Atomistic Modelling of Solid-Liquid Interfaces in Electrocatalysis

Electrocatalytic reactions are nowadays of paramount importance to realize the green energy transition and meet the goals of the Paris agreement, since many of the technological solutions which are considered key to achieve carbon neutrality are based on the use of electrochemical devices. In recent years, much effort has been devoted to gain understanding of what occurs at the electrocatalyst surfaces with the aim to control and improve electrochemical processes and, in this context, computational electrocatalysis has emerged as an important field.

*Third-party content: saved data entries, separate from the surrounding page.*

(** * Inventory stock ledger and audit reconciliation

    A shallow embedding of the stock models of the Django application:
    [Stock], [StockMovement] and [StockAudit.complete_audit] as written in
    [src/1/modelsGrok.py] (identical in [src/1/models7.py]), and the
    [WorkerProductAudit.save] override of [src/store/models.py].

    The database is modelled as one record of tables (lists of rows, in
    insertion order).  Primary keys are UUIDs drawn from [uuid.uuid4]; they
    are modelled as naturals taken from a counter, which makes them fresh.
    The code's in-memory [StockAudit] instances are part of the state (a
    [Session]): an instance keeps the values it was loaded with until the
    code changes them.  The [created_at]/[modified_at] timestamps of [BaseModel] and the
    free-text [notes] of a movement are not modelled: no claim reads them.

    The file also embeds the discount manager, [Address.save], the
    [generate_unique_slug] helper and the cart merge on login of
    [src/1/modelsGrok.py], and [Image.save] with [Product.main_image] of
    [src/store/models.py]; each module states what it leaves out. *)

From Stdlib Require Import List ZArith Lia Bool Arith.
From Stdlib Require String.
From stdpp Require pretty.
Import ListNotations.

Module Inventory.

Definition uuid := nat.
Definition ProductVariant := nat.
Definition Warehouse := nat.
Definition datetime := nat.

(** [class Stock(BaseModel)]: quantity and reserved quantity of one
    product variant in one warehouse ([IntegerField]s, hence [Z]). *)
Record Stock := mkStock {
  stock_id : uuid;
  product_variant : ProductVariant;
  warehouse : Warehouse;
  quantity : Z;
  reserved_quantity : Z
}.

Definition available_quantity (r : Stock) : Z :=
  quantity r - reserved_quantity r.

(** [StockMovement.MovementType] *)
Inductive MovementType :=
| SALE | PURCHASE | ADJUSTMENT | RETURN | TRANSFER_OUT | TRANSFER_IN.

This workshop aims to tackle the complexity of electrode-electrolyte interfaces for relevant applications in electrocatalysis by bringing together physicists, chemists, electrochemists, materials scientists, and engineers with complementary expertise in computational modelling of: (i) solid surfaces and solid-liquid interfaces; (ii) complex liquid phases (dielectric solutions); (iii) electrocatalysis and (iv) machine learning. The focus of the event will be to discuss the state-of-the-art and beyond in the development of approaches and methods for the accurate modelling of electrochemical processes. Some of the biggest challenges in the field, that we aim at addressing during the workshop are:

1. Improvement of implicit solvation models
2. The inclusion of the explicit liquid phase in the simulations
3. Study of the effect of the electrolyte solution on the catalysis
4. The inclusion of an external applied potential

These aspects are important to achieve an accurate, quantitative description of electrochemical processes which can be directly correlated with experimental investigations. Indeed, if successful, this methodological development would have important implications for the development of energy storage and conversion devices, including fuel cells, batteries, supercapacitors, and electrolyzers for green H₂ production, and CO₂/N₂ conversion into value-added chemicals.